Questo è uno dei quadri migliori di Pietro. Il dolore è superato, rimane la contemplazione di una morte che è solo tranquillità, preghiera fervida e sicura, una sinfonia di sentimenti dove non c’è nulla che non sia armonia. Così appare nell’aerea Madonna col Bambino della Consolazione, fra due angioletti in bilico sulle nubi, la confraternita orante sul prato, e l’orizzonte senza sole: può essere alba, può essere tramonto. Certo è elegia, pathos misurato, levigatezza di forme. Speranza.

E qui veniamo alla tavola dello Sposalizio della Vergine, che torna dopo decenni in Italia dal museo francese di Caen (1500-1504), sorella e ispiratrice della tavola omonima di Raffaello a Milano (Brera). Il confronto fra il ventenne di Urbino e il maturo Pietro è interessante. Sanzio certo ricorda Pietro, ma è di lui più vaporoso, più “umano”, più piccolo però. Pietro è vasto, grandioso – il pittore lavora spesso in monumentali pale d’altare –, ripete lo stile consueto della fila dei personaggi un po’ simili, quasi astratti e l’immancabile tempio frontale, da solo un personaggio grandioso in quello spazio che si indovina immenso.

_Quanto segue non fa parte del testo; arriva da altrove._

(** The store says "admin" each time it is asked: the loop runs to its end
    with [reject] false. *)
Lemma adminLoop_admin st req path prefixes s :
  (forall s', fst (fst (IsCurrentUserAdmin st req s')) = true) ->
  value (loop st req path prefixes s) = false.
Proof.
  intros Hq. revert s.
  induction prefixes as [|prefix rest IH]; intros s; [reflexivity|].
  cbn [adminLoop]. destruct (HasPrefix path prefix); [|apply IH].
  unfold bind, askAdmin. cbn [value after calls]. rewrite Hq. apply IH.
Qed.


Lemma not_rootExempt (perm : Perm) req :
  ~ rootExempt perm req <->
  rootIsPublic perm && String.eqb (Path (URL req)) "/" = false.
Proof.
  unfold rootExempt. rewrite andb_false_iff, <- not_true_iff_false.
  rewrite <- (not_true_iff_false (String.eqb _ _)), String.eqb_eq.
  destruct (rootIsPublic perm); split.
  - intros H. right. intros E. apply H. split; [reflexivity | exact E].
  - intros [H|H] [H1 H2]; [apply H, H1 | apply H, H2].
  - intros _. left. discriminate.
  - intros _ [H _]. discriminate.
Qed.

(** [Rejected] on the exempt root path. *)
Lemma Rejected_exempt (perm : Perm) w req s :
  rootExempt perm req ->
  Rejected IsCurrentUserAdmin perm w req s = mkRun false s [].
Proof.
  intros [Hroot Hpath]. unfold Rejected. rewrite Hroot, Hpath. reflexivity.
Qed.

(** [Rejected] elsewhere: the Admin stage, then the Public stage unless
    already rejected. *)
Lemma Rejected_stages (perm : Perm) w req s :
  ~ rootExempt perm req ->
  Rejected IsCurrentUserAdmin perm w req s =
    mkRun
      (value (loop (state perm) req (Path (URL req)) (paths perm !!! aPaths) s)
       || negb (matchesAny (Path (URL req)) (paths perm !!! pPaths)))
      (after (loop (state perm) req (Path (URL req)) (paths perm !!! aPaths) s))
      (calls (loop (state perm) req (Path (URL req)) (paths perm !!! aPaths) s)).
Proof.
  intros Hex. apply not_rootExempt in Hex.
  unfold Rejected. rewrite Hex.
  cbn [negb]. unfold bind. rewrite publicLoop_matchesAny.
  destruct (value (loop _ _ _ _ _));
    [| destruct (matchesAny _ _)];
    cbn [negb orb ret value after calls]; rewrite app_nil_r; reflexivity.
Qed.
(** * ai-camera-speaker-module: the capture / listen / reply / speak loop

    A shallow embedding of [src/main.py].  The script is sequential Python
    that talks to a camera, a microphone, two web services and a loudspeaker.
    It is embedded as a computation over

    - the process environment and the local variables of [main] (state that
      survives an exception and is carried from one loop pass to the next),
    - a log of the observable actions, in program order,
    - Python exceptions, with the split between [KeyboardInterrupt] and the
      classes deriving from [Exception] that the loop's handlers rely on.

    Whatever lies outside the script (interpreter built-ins, the libraries,
    devices and services) is an oracle of the [World]. *)

From Stdlib Require Import PrimFloat Ascii Strings.Byte.
From stdpp Require Import gmap strings list pretty.

Open Scope string_scope.
Open Scope list_scope.
Open Scope stdpp_scope.

(** ** Python values *)

Abbreviation Env := (gmap string string).

(** [bytes] objects. *)
Abbreviation bytes := (list Byte.byte).

(** Exceptions.  [KeyboardInterrupt] derives from [BaseException] only; the
    other constructors stand for classes deriving from [Exception].
    [OtherError cls msg] is an error raised inside a library or a built-in,
    with its class name and its [str()]. *)
Inductive exn :=
| KeyboardInterrupt
| RuntimeError (msg : string)
| KeyError (key : string)
| UnboundLocalError (var : string)
| OtherError (cls msg : string).

(** [isinstance(e, Exception)]. *)
Definition is_Exception (e : exn) : bool :=
  match e with
  | KeyboardInterrupt => false
  | _ => true
  end.

(** [str(e)], as the f-string of the loop's handler formats it. *)
Definition str_exn (e : exn) : string :=
  match e with
  | KeyboardInterrupt => ""
  | RuntimeError msg => msg
  | KeyError key => "'" +:+ key +:+ "'"
  | UnboundLocalError var =>
      "cannot access local variable '" +:+ var +:+
      "' where it is not associated with a value"
  | OtherError _ msg => msg
  end.

Inductive outcome (A : Type) :=
| Ok (a : A)
| Raise (e : exn).
Arguments Ok {A} a.
Arguments Raise {A} e.

Definition returned {A} (o : outcome A) : bool :=
  match o with
  | Ok _ => true
  | Raise _ => false
  end.

(** Truthiness of [str] and of [Optional[str]]. *)
Definition truthy (s : string) : bool :=
  match s with
  | EmptyString => false
  | String _ _ => true
  end.

Definition py_not (o : option string) : bool :=
  match o with
  | None => true
  | Some s => negb (truthy s)
  end.

(** [x or y] on strings. *)
Definition py_or (x y : string) : string :=
  if truthy x then x else y.

(** ** Module constants (lines 16-34) *)

Definition AUDIO_SECONDS : Z := 4.
Definition AUDIO_SAMPLE_RATE : Z := 16000.
Definition TRANSCRIPTION_MODEL : string := "gemini/gemini-2.0-flash".
Definition VISION_TEXT_MODEL : string := "gemini/gemini-2.0-flash".
Definition DEFAULT_VOICE_ID : string := "JBFqnCBsd6RMkjVDRZzb".
(** Whenever [email] calls [setReject], it is with the full reject reason:
    the reason of the fallback chain, the local part of the recipient put
    before it when it starts with no letter and no digit. *)
Lemma email_rejects_with_full_reason (RegExp : string -> option (string -> bool))
  (HeadersTypeError : string -> string -> option string)
  (message : Message) (environment : Environment) (rejectReason : string) :
  In (EvSetReject rejectReason)
    (snd (Worker.email RegExp HeadersTypeError message environment [])) ->
  let messageUser :=
    fst (DEFAULTS.addressLocalParts (Worker.messageLocalPart message)
           (FORMAT_LOCAL_PART_SEPARATOR environment)) in
  rejectReason
  = Worker.fullRejectReason
      (Worker.userRejectReason
         (Worker.userRejectTreatment (FORMAT_REJECT_SEPARATOR environment)
            (Worker.userDestinationWithRejectTreatment environment messageUser)
            (Worker.globalRejectTreatment environment))
         (Worker.globalRejectTreatment environment) (REJECT_TREATMENT environment))
      (Worker.messageLocalPart message).
Proof.
  destruct (email_spec RegExp HeadersTypeError message environment [])
    as (completion & events & Hrun & Hcases).
  rewrite Hrun. cbn [snd app]. intros Hin.
  assert (Hnone : forall evs, setRejectCount evs = 0%nat ->
                              ~ In (EvSetReject rejectReason) evs).
  { intros evs Hcount Hev. unfold setRejectCount in Hcount.
    assert (Hf : In (EvSetReject rejectReason) (List.filter isSetReject evs))
      by (apply filter_In; auto).
    destruct (List.filter isSetReject evs); [destruct Hf | discriminate]. }
  destruct Hcases as [[Hrej _] | [[_ [_ Hrej]] | [_ (attempts & -> & _ & Hrej)]]].
  - destruct (Hnone _ Hrej Hin).
  - destruct (Hnone _ Hrej Hin).
  - apply in_app_or in Hin as [Hin | [Heq | []]].
    + destruct (Hnone _ Hrej Hin).
    + now injection Heq as <-.
Qed.
Lemma failed_request_surfaces_message_witness :
  (∃ w', LinearSystemSolver.handleSolve_error error_only linear_world
         = (Normal tt, w')
         ∧ LinearSystemSolver.loading (LinearSystemSolver.this w') = false
         ∧ LinearSystemSolver.errorMessage (LinearSystemSolver.this w')
           = "An error occurred")
  ∧ (∃ w', RootFinder.handleSolve_error error_only root_world_loading
           = (Normal tt, w')
           ∧ RootFinder.loading (RootFinder.this w') = false
           ∧ Some (RootFinder.errorMessage (RootFinder.this w'))
             = Some "Matrix is singular").
Proof.
  destruct (failed_request_surfaces_message error_only) as [Hroot Hlinear].
  split.
  - destruct (Hlinear linear_world) as (w' & Hrun & Hload & _ & _ & Habsent).
    exists w'. split; [exact Hrun |]. split; [exact Hload |].
    apply Habsent. vm_compute. discriminate.
  - destruct (Hroot root_world_loading) as (w' & Hrun & Hload & _ & Hfirst).
    exists w'. split; [exact Hrun |]. split; [exact Hload |].
    apply Hfirst. reflexivity.
Defined.

End ErrorFacts.

(** * Facts about solving *)

Section SolveFacts.
Import Samples.

Lemma solveSystem_returns (rev : ApiService.revision)
    (r : ApiService.SolveRequest) (g : list string) :
  ApiService.initialGuess r = Some g →
  ∃ p, (ApiService.solveSystem rev r).1 = Normal p.
Proof.
  intros Hg. destruct (ApiService.prepares rev) eqn:Hrev.
  - rewrite (solveSystem_with_guess rev r g Hrev Hg). eauto.
  - destruct rev; try discriminate. simpl. eauto.
Qed.

(** Called while [loading] is true, [handleSolve] does post a request, in
    the root finder and in the linear-system component alike. *)
Lemma handleSolve_posts_while_loading :
  ¬ (∀ w, RootFinder.loading (RootFinder.this w) = true →
          RootFinder.sent (RootFinder.handleSolve w).2 = RootFinder.sent w)
  ∧ ¬ (∀ rev w,
         LinearSystemSolver.loading (LinearSystemSolver.this w) = true →
         LinearSystemSolver.sent (LinearSystemSolver.handleSolve rev w).2
         = LinearSystemSolver.sent w).
Proof.
  split.
  - intros Hclaim. specialize (Hclaim root_world_loading eq_refl).
    vm_compute in Hclaim. discriminate Hclaim.
  - intros Hclaim.
    specialize (Hclaim ApiService.SymbolicLinear linear_world_loading eq_refl).
    vm_compute in Hclaim. discriminate Hclaim.
Qed.

(** [handleSolve] does not look at [loading]: every call, in either
    component, sets it to true and posts exactly one request; the [next]
    callbacks set it back to false. *)
Lemma handleSolve_posts :
  (∀ w, ∃ w',
     RootFinder.handleSolve w = (Normal tt, w')
     ∧ RootFinder.sent w'
       = RootFinder.sent w
         ++ [ApiService.solveRootFinding
               (RootFinder.payload_of (RootFinder.this w))]
     ∧ RootFinder.loading (RootFinder.this w') = true)
  ∧ (∀ rev w, ∃ p w',
       LinearSystemSolver.handleSolve rev w = (Normal tt, w')
       ∧ LinearSystemSolver.sent w' = LinearSystemSolver.sent w ++ [p]
       ∧ LinearSystemSolver.loading (LinearSystemSolver.this w') = true)
  ∧ (∀ response w,
       RootFinder.loading
         (RootFinder.this (RootFinder.handleSolve_next response w).2) = false)
  ∧ (∀ response w,
       LinearSystemSolver.loading
         (LinearSystemSolver.this
            (LinearSystemSolver.handleSolve_next response w).2) = false).
Proof.
  split; [| split; [| split]].
  - intros [c t s].
    destruct c as [eq me xl xu a0 a1 ge pr ep mi sb re
                     [st cs ip sl [h |]] lo em];
      (eexists; split; [reflexivity |]; split; reflexivity).
  - intros rev [c t s].
    unfold LinearSystemSolver.handleSolve, LinearSystemSolver.set_this,
      LinearSystemSolver.on_this, LinearSystemSolver.on_player,
      LinearSystemSolver.subscribe, call, bind, write, read.
    cbn [LinearSystemSolver.this LinearSystemSolver.timers
         LinearSystemSolver.sent fst snd].
    destruct (Playback.stopSimulation _) as [p' t'] eqn:Hstop.
    cbn [LinearSystemSolver.this LinearSystemSolver.timers
         LinearSystemSolver.sent fst snd].
    match goal with
    | |- context [ApiService.solveSystem rev ?r] =>
        destruct (solveSystem_returns rev r (LinearSystemSolver.initialGuess c)
                    eq_refl) as [p Hp]
    end.
    rewrite Hp. simpl. eauto.
  - intros response [c t s]. unfold RootFinder.handleSolve_next.
    destruct (ApiService.rfr_steps response) as [[| ? ?] |]; reflexivity.
  - intros response [c t s]. unfold LinearSystemSolver.handleSolve_next.
    destruct (ApiService.res_steps response) as [[| ? ?] |]; reflexivity.
Qed.

End SolveFacts.

(** * Facts about the shape of the linear-system form *)

Section ShapeFacts.
Import LinearSystemSolver Samples.

Lemma Array_fill_run {S A} (n : Z) (v : A) (s : S) :
  0 ≤ n → Array_fill n v s = (Normal (replicate (Z.to_nat n) v), s).
Proof.
  intros Hn. unfold Array_fill.
  by rewrite (proj2 (Z.ltb_ge _ _) Hn).
Qed.

Lemma rows_run {A} (rows : list A) (c : Component) :
  0 ≤ numEquations c →
  mapA (λ _, n <- read numEquations;; Array_fill n "") rows c
  = (Normal (replicate (length rows)
               (replicate (Z.to_nat (numEquations c)) "")), c).
Proof.
  intros Hn. induction rows as [| x rows IH]; simpl; [reflexivity |].
  unfold bind at 1. unfold bind at 1. unfold read at 1.
  rewrite Array_fill_run by done.
  unfold bind at 1. rewrite IH. reflexivity.
Qed.

Lemma initializeMatrix_run (c : Component) :
  0 ≤ numEquations c →
  let n := Z.to_nat (numEquations c) in
  initializeMatrix c
  = (Normal tt,
     set_initialGuess (replicate n "0")
       (set_constants (replicate n "")
          (set_matrix (replicate n (replicate n "")) c))).
Proof.
  intros Hn n. unfold initializeMatrix.
  unfold bind at 1. unfold read at 1.
  unfold bind at 1. rewrite Array_fill_run by done.
  unfold bind at 1. rewrite rows_run by done. rewrite length_replicate.
  unfold bind, read, write. simpl.
  rewrite !Array_fill_run by done. reflexivity.
Qed.

Lemma initializeMatrix_shape (c : Component) :
  2 ≤ numEquations c →
  ∃ c', initializeMatrix c = (Normal tt, c') ∧ Inv c'
        ∧ numEquations c' = numEquations c.
Proof.
  intros Hn. eexists. split; [apply initializeMatrix_run; lia |].
  unfold Inv, square. simpl. rewrite !length_replicate.
  repeat split; try done.
  apply Forall_replicate, length_replicate.
Qed.
(** C4 (as amended).  For a command whose short help is empty or absent,
    the three panels of the dispatcher show "No help found..." in its
    place: the description of the command panel, and the field of the
    command in a group panel and in a category panel, where the filter
    returns the command.  The category panel of the selector shows
    [str(command.help)] for it, the long help or "None", and has no
    fallback. *)
Theorem dispatcher_substitutes_missing_help `{HelpCommand}
    (command : Command) (w : World) :
  no_text (brief command) →
  sends_command_panel command w
    (λ e, description e = Some "No help found...") ∧
  (∀ group,
     sends_list_panel (commands group) (send_group_help group) w
       (λ filtered e, command ∈ filtered →
          {| field_name := get_command_signature command;
             field_value := "No help found..."; inline := true |} ∈ fields e)) ∧
  (∀ c,
     sends_list_panel (get_commands c) (send_cog_help c) w
       (λ filtered e, command ∈ filtered →
          {| field_name := get_command_signature command;
             field_value := "No help found..."; inline := true |} ∈ fields e)) ∧
  (∀ self interaction n c,
     cogs (dropdown_bot self) !! n = Some c →
     command ∈ get_commands c → hidden command = false →
     ∃ e,
       get_help self interaction n w =
         (Ret (), log_append w (EditMessage e ViewMissing)) ∧
       {| field_name := "`" +:+ name command +:+ "`";
          field_value := match help command with
                         | Some body => body
                         | None => "None"
                         end;
          inline := true |} ∈ fields e).
Proof.
  intros Hb.
  assert (Hor : py_or (brief command) "No help found..." = "No help found...")
    by (destruct Hb as [-> | ->]; reflexivity).
  assert (Hf : help_embed_field command =
               {| field_name := get_command_signature command;
                  field_value := "No help found..."; inline := true |})
    by (unfold help_embed_field; by rewrite Hor).
  split_and!.
  - apply sends_command_panel_intro. intros usable. simpl. by rewrite Hor.
  - intros group. apply sends_group_panel_intro. intros filtered _ Hin.
    simpl. rewrite <- Hf. by apply list_elem_of_fmap_2.
  - intros c. apply sends_cog_panel_intro. intros filtered _ Hin.
    simpl. rewrite <- Hf. by apply list_elem_of_fmap_2.
  - intros self interaction n c Hc Hin Hh. eexists.
    split; [by apply get_help_run |]. cbn [category_panel fields].
    apply (list_elem_of_fmap_2 get_help_field).
    by apply list_elem_of_filter.
Qed.

Lemma dispatcher_substitutes_missing_help_witness :
  no_text (brief ping) ∧
  (sends_command_panel (H:=sample_help) ping world0
    (λ e, description e = Some "No help found...") ∧
  (∀ group,
     sends_list_panel (H:=sample_help) (commands group)
       (send_group_help (H:=sample_help) group) world0
       (λ filtered e, ping ∈ filtered →
          {| field_name := get_command_signature (HelpCommand:=sample_help) ping;
             field_value := "No help found..."; inline := true |} ∈ fields e)) ∧
  (∀ c,
     sends_list_panel (H:=sample_help) (get_commands c)
       (send_cog_help (H:=sample_help) c) world0
       (λ filtered e, ping ∈ filtered →
          {| field_name := get_command_signature (HelpCommand:=sample_help) ping;
             field_value := "No help found..."; inline := true |} ∈ fields e)) ∧
  (∀ self interaction n c,
     cogs (dropdown_bot self) !! n = Some c →
     ping ∈ get_commands c → hidden ping = false →
     ∃ e,
       get_help self interaction n world0 =
         (Ret (), log_append world0 (EditMessage e ViewMissing)) ∧
       {| field_name := "`" +:+ name ping +:+ "`";
          field_value := match help ping with
                         | Some body => body
                         | None => "None"
                         end;
          inline := true |} ∈ fields e)).
Proof.
  assert (Hb : no_text (brief ping)) by (left; reflexivity).
  split; [exact Hb |].
  exact (dispatcher_substitutes_missing_help (H:=sample_help) ping world0 Hb).
Defined.

(** C4 (as stated) fails on the path of the selector: the command "ping"
    has no short help, and its field in the panel of [get_help] reads
    "None"; no field of that panel reads "No help found...". *)
Lemma selector_panel_has_no_fallback :
  no_text (brief ping) ∧
  ∃ e,
    callback (selected sample_bot "Fun") sample_interaction world0 =
      (Ret (), log_append world0 (EditMessage e ViewMissing)) ∧
    fields e =
      [{| field_name := "`roll`";
          field_value := "Rolls a die with the given number of sides.";
          inline := true |};
       {| field_name := "`ping`"; field_value := "None"; inline := true |}] ∧
    "No help found..." ∉ field_value <$> fields e.
Proof.
  split; [by left |]. exists (category_panel "Fun" Fun).
  split; [vm_compute; reflexivity |].
  assert (Hf : fields (category_panel "Fun" Fun) =
    [{| field_name := "`roll`";
        field_value := "Rolls a die with the given number of sides.";
        inline := true |};
     {| field_name := "`ping`"; field_value := "None"; inline := true |}])
    by (vm_compute; reflexivity).
  split; [exact Hf |]. rewrite Hf. simpl.
  apply (bool_decide_unpack _). vm_compute. exact I.
Qed.

(** The example of the specification: a command of no cog, without
    cooldown, that the invoker may not run. *)
Example command_panel_not_usable :
  ∃ e,
    send_command_help (H:=denying_help) help_command world0 =
      (Ret (), log_append world0 (Send e [])) ∧
    fields e =
      [{| field_name := "Usable"; field_value := "No"; inline := true |}].
Proof.
  exists (command_panel (H:=denying_help) world0 help_command "No").
  split; reflexivity.
Qed.

(** * Further properties of the code *)

(** ** The selector *)

Lemma log_append_ne w e : log_append w e ≠ w.
Proof.
  intros Heq. apply (f_equal log) in Heq. simpl in Heq.
  apply (f_equal length) in Heq. rewrite length_app in Heq. simpl in Heq. lia.
Qed.



(** X2.  [callback] leaves the world as it was, the message unedited,
    exactly when the selected value names no registered cog and is not
    "Close". *)
Theorem callback_silent_iff
    (self : Dropdown) (interaction : Interaction) (label : string)
    (rest : list string) (w : World) :
  values self = label :: rest →
  callback self interaction w = (Ret (), w) ↔
  cogs (dropdown_bot self) !! label = None ∧ label ≠ "Close".
Proof.
  intros Hv. split.
  - intros Hrun. destruct (cogs (dropdown_bot self) !! label) as [c |] eqn:Hc.
    + rewrite (callback_registered _ _ _ _ _ _ Hv Hc) in Hrun.
      injection Hrun as Hrun. by apply log_append_ne in Hrun.
    + split; [done |]. intros ->.
      rewrite (callback_Close _ _ _ _ Hv Hc) in Hrun.
      injection Hrun as Hrun. by apply log_append_ne in Hrun.
  - intros [Hc Hne]. by eapply callback_unmatched.
Qed.

Lemma callback_silent_iff_witness :
  values (selected sample_bot "Music") = ["Music"] ∧
  (callback (selected sample_bot "Music") sample_interaction world0
     = (Ret (), world0) ↔
   cogs (dropdown_bot (selected sample_bot "Music")) !! "Music" = None ∧
   "Music" ≠ "Close").
Proof.
  assert (Hv : values (selected sample_bot "Music") = ["Music"])
    by reflexivity.
  split; [exact Hv |].
  exact (callback_silent_iff (selected sample_bot "Music") sample_interaction
           "Music" [] world0 Hv).
Defined.

(** X3.  Which cog [callback] renders does not depend on the order in which
    the loop meets the registered names: two name lists that agree on whether
    the label occurs give the same run. *)
Theorem callback_loop_order_irrelevant
    (self : Dropdown) (interaction : Interaction) (label : string)
    (names names' : list string) (w : World) :
  (label ∈ names ↔ label ∈ names') →
  callback_loop self interaction label names w =
  callback_loop self interaction label names' w.
Proof.
  intros Hiff. destruct (decide (label ∈ names)) as [Hin | Hout].
  - rewrite !callback_loop_hit; [done | by apply Hiff | done].
  - rewrite !callback_loop_miss; [done | by rewrite <- Hiff | done].
Qed.

Lemma callback_loop_order_irrelevant_witness :
  ("Fun" ∈ ["Admin"; "Fun"] ↔ "Fun" ∈ ["Fun"; "Fun"; "Admin"]) ∧
  callback_loop (selected sample_bot "Fun") sample_interaction "Fun"
    ["Admin"; "Fun"] world0 =
  callback_loop (selected sample_bot "Fun") sample_interaction "Fun"
    ["Fun"; "Fun"; "Admin"] world0.
Proof.
  assert (Hiff : "Fun" ∈ ["Admin"; "Fun"] ↔ "Fun" ∈ ["Fun"; "Fun"; "Admin"]).
  { split; intros _; apply (bool_decide_unpack _); vm_compute; exact I. }
  split; [exact Hiff |].
  exact (callback_loop_order_irrelevant (selected sample_bot "Fun")
           sample_interaction "Fun" _ _ world0 Hiff).
Defined.


(** X5.  When every cog of the mapping is registered under its name, as in
    the mapping that the host hands to [send_bot_help], each entry that the
    root selector offers, other than "No Category", is answered by exactly
    one edit when it is picked. *)
Theorem offered_entries_are_answered `{HelpCommand}
    (mapping : list (option Cog * list Command)) (w0 w1 w : World)
    (view : DropdownView) (d : Dropdown) (o : SelectOption)
    (interaction : Interaction) :
  (∀ c cmds, (Some c, cmds) ∈ mapping →
     is_Some (cogs (bot context) !! qualified_name c)) →
  send_bot_help mapping w0 = (Ret view, w1) →
  d ∈ children view →
  o ∈ select_options w1 d →
  value o ≠ "No Category" →
  ∃ e v, callback (with_values d [value o]) interaction w =
           (Ret (), log_append w (EditMessage e v)).
Proof.
  intros Hreg Hrun Hd Ho Hne.
  rewrite send_bot_help_run in Hrun.
  destruct (appended_names mapping).2 as [exn |]; [discriminate |].
  injection Hrun as <- <-.
  apply list_elem_of_singleton in Hd as ->.
  unfold select_options, deref in Ho. simpl in Ho.
  rewrite lookup_insert_eq in Ho. simpl in Ho.
  apply (selection_edits_once _ _ (value o) []); [done |]. simpl.
  apply elem_of_app in Ho as [Ho | Ho].
  - left. apply list_elem_of_fmap in Ho as (n & -> & Hn). simpl in *.
    apply elem_of_appended_names in Hn as (cog & cmds & Hin & ->).
    destruct cog as [c |]; [by eapply Hreg | done].
  - apply list_elem_of_singleton in Ho as ->. by right.
Qed.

E qui rimandiamo a quel capolavoro assoluto di Pietro che è l’affresco della Consegna delle chiavi nella Cappella Sistina, voluto da papa Sisto IV (1482). Uno spazio grandioso ma ben delimitato dalle architetture classiche sul fondo e dall’orizzonte. Tutto è misurato, ampio, solenne e semplice. Il focus è nel gesto di Cristo e in Pietro inginocchiato, monumentale. Poi gli apostoli e i personaggi contemporanei, fra i quali lui, il pittore, robusto, tanti capelli, un berrettaccio, lo sguardo compiaciuto verso di noi. Arte cattolicissima, manifesto dell’autorità papale, politica dell’immagine e teatro del sacro. Arte limpida, colori lucenti, grande dignità umana, e senso della storia quasi come una epifania. Sopra tutto, armonia suprema. È la cifra di Pietro, che tanti artisti si porteranno dietro, il Francia, il Costa, Macrino d’Alba, Gaudenzio Ferrari, i Luini, il Sodoma, oltre a Raffaello.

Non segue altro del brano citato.